WHAT NEEDS TO BE DONE
Your output must consist solely of the lines from the one containing "match n with" through the end of the records, reproduced exactly.

THE DATA
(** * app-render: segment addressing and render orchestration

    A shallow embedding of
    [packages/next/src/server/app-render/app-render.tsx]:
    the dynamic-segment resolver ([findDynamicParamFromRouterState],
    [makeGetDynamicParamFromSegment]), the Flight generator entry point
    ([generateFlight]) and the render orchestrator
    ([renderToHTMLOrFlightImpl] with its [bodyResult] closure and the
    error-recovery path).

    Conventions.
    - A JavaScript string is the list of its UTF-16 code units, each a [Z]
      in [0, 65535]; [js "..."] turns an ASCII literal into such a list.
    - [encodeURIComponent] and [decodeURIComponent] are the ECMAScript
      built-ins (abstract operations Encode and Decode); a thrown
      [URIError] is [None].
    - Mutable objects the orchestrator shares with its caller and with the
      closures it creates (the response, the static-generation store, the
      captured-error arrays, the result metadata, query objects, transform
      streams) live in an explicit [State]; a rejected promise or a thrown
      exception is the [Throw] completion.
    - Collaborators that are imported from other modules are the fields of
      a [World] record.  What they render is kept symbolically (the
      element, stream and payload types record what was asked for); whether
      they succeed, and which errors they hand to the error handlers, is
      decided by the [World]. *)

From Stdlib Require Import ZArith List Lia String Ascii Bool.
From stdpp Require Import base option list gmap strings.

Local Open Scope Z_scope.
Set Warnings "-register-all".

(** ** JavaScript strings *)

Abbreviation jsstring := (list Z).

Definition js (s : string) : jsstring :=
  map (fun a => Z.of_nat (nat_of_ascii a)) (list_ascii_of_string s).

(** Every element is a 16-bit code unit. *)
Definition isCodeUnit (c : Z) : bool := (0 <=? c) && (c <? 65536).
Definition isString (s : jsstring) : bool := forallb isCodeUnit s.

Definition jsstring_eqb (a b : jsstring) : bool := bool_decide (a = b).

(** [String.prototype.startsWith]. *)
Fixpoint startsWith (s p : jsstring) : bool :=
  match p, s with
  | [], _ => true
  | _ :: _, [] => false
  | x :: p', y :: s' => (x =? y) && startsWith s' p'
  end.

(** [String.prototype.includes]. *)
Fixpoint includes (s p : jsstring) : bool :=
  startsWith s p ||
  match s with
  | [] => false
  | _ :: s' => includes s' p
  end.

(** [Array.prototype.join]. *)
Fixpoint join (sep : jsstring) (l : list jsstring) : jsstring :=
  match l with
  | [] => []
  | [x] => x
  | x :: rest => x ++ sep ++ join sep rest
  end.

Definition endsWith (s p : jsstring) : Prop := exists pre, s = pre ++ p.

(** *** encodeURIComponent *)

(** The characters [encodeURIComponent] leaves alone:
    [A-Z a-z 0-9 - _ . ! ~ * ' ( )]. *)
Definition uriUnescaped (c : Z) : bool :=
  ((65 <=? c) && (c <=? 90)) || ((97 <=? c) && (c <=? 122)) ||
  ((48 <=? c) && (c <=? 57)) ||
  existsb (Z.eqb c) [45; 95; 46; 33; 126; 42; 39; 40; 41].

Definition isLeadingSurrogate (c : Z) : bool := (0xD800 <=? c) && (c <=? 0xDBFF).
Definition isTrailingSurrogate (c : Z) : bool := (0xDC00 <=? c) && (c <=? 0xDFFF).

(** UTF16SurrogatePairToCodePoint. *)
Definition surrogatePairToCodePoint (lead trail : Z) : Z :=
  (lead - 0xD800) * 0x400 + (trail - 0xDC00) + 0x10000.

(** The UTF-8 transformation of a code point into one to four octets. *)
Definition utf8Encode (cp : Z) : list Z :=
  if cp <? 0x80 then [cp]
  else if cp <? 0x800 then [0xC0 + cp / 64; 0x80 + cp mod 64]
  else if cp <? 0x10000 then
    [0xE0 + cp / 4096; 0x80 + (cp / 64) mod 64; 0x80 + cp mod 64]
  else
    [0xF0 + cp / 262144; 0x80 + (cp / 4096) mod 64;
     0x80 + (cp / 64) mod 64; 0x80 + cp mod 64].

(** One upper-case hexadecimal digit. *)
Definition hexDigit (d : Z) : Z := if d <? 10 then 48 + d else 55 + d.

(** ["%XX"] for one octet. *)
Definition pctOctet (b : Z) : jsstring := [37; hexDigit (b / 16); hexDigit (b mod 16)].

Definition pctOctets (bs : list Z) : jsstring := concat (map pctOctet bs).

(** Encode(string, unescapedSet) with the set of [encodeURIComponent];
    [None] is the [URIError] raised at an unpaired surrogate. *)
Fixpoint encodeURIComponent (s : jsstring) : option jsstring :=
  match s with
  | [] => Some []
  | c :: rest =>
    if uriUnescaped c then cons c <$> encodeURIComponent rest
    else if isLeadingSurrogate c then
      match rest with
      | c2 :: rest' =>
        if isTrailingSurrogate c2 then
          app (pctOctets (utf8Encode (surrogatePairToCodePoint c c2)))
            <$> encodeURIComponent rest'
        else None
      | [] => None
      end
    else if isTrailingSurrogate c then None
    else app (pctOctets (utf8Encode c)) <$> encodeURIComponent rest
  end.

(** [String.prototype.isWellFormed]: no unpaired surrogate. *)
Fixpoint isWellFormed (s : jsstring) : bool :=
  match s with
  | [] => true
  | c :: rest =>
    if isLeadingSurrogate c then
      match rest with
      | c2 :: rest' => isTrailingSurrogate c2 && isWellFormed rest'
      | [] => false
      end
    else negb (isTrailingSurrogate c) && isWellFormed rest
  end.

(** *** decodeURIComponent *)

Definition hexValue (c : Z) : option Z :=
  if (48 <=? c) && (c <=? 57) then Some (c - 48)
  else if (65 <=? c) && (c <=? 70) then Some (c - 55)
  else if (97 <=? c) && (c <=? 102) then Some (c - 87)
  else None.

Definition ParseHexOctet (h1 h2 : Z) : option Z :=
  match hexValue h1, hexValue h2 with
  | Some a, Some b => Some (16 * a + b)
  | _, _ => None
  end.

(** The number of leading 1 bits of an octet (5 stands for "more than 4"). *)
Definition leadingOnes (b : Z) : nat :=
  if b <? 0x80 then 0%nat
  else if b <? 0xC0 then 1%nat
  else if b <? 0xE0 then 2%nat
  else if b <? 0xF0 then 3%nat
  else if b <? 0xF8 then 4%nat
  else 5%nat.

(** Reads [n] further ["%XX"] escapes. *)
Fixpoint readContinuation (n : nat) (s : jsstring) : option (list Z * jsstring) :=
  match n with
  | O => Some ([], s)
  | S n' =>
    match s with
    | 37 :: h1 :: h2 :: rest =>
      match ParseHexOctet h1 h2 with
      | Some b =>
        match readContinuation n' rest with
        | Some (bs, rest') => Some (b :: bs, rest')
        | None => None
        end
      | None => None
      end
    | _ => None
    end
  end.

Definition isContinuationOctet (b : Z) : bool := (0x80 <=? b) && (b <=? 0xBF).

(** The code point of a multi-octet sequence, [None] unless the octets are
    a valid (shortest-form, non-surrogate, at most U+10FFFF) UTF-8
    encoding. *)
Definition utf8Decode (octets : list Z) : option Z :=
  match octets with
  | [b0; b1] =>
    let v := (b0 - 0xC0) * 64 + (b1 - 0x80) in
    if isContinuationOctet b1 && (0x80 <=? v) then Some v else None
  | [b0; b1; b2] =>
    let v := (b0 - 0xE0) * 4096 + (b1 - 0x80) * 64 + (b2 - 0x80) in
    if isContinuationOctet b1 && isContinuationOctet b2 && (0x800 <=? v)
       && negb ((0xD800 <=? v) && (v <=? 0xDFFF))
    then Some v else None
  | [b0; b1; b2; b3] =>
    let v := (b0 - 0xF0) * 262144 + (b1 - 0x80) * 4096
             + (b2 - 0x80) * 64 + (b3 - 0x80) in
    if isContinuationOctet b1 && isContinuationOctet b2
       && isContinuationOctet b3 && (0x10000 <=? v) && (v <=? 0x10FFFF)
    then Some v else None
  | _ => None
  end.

OUTPUT OF THE EXERCISE
  match n with
  | O => Some ([], s)
  | S n' =>
    match s with
    | 37 :: h1 :: h2 :: rest =>
      match ParseHexOctet h1 h2 with
      | Some b =>
        match readContinuation n' rest with
        | Some (bs, rest') => Some (b :: bs, rest')
        | None => None
        end
      | None => None
      end
    | _ => None
    end
  end.

Definition isContinuationOctet (b : Z) : bool := (0x80 <=? b) && (b <=? 0xBF).

(** The code point of a multi-octet sequence, [None] unless the octets are
    a valid (shortest-form, non-surrogate, at most U+10FFFF) UTF-8
    encoding. *)
Definition utf8Decode (octets : list Z) : option Z :=
  match octets with
  | [b0; b1] =>
    let v := (b0 - 0xC0) * 64 + (b1 - 0x80) in
    if isContinuationOctet b1 && (0x80 <=? v) then Some v else None
  | [b0; b1; b2] =>
    let v := (b0 - 0xE0) * 4096 + (b1 - 0x80) * 64 + (b2 - 0x80) in
    if isContinuationOctet b1 && isContinuationOctet b2 && (0x800 <=? v)
       && negb ((0xD800 <=? v) && (v <=? 0xDFFF))
    then Some v else None
  | [b0; b1; b2; b3] =>
    let v := (b0 - 0xF0) * 262144 + (b1 - 0x80) * 4096
             + (b2 - 0x80) * 64 + (b3 - 0x80) in
    if isContinuationOctet b1 && isContinuationOctet b2
       && isContinuationOctet b3 && (0x10000 <=? v) && (v <=? 0x10FFFF)
    then Some v else None
  | _ => None
  end.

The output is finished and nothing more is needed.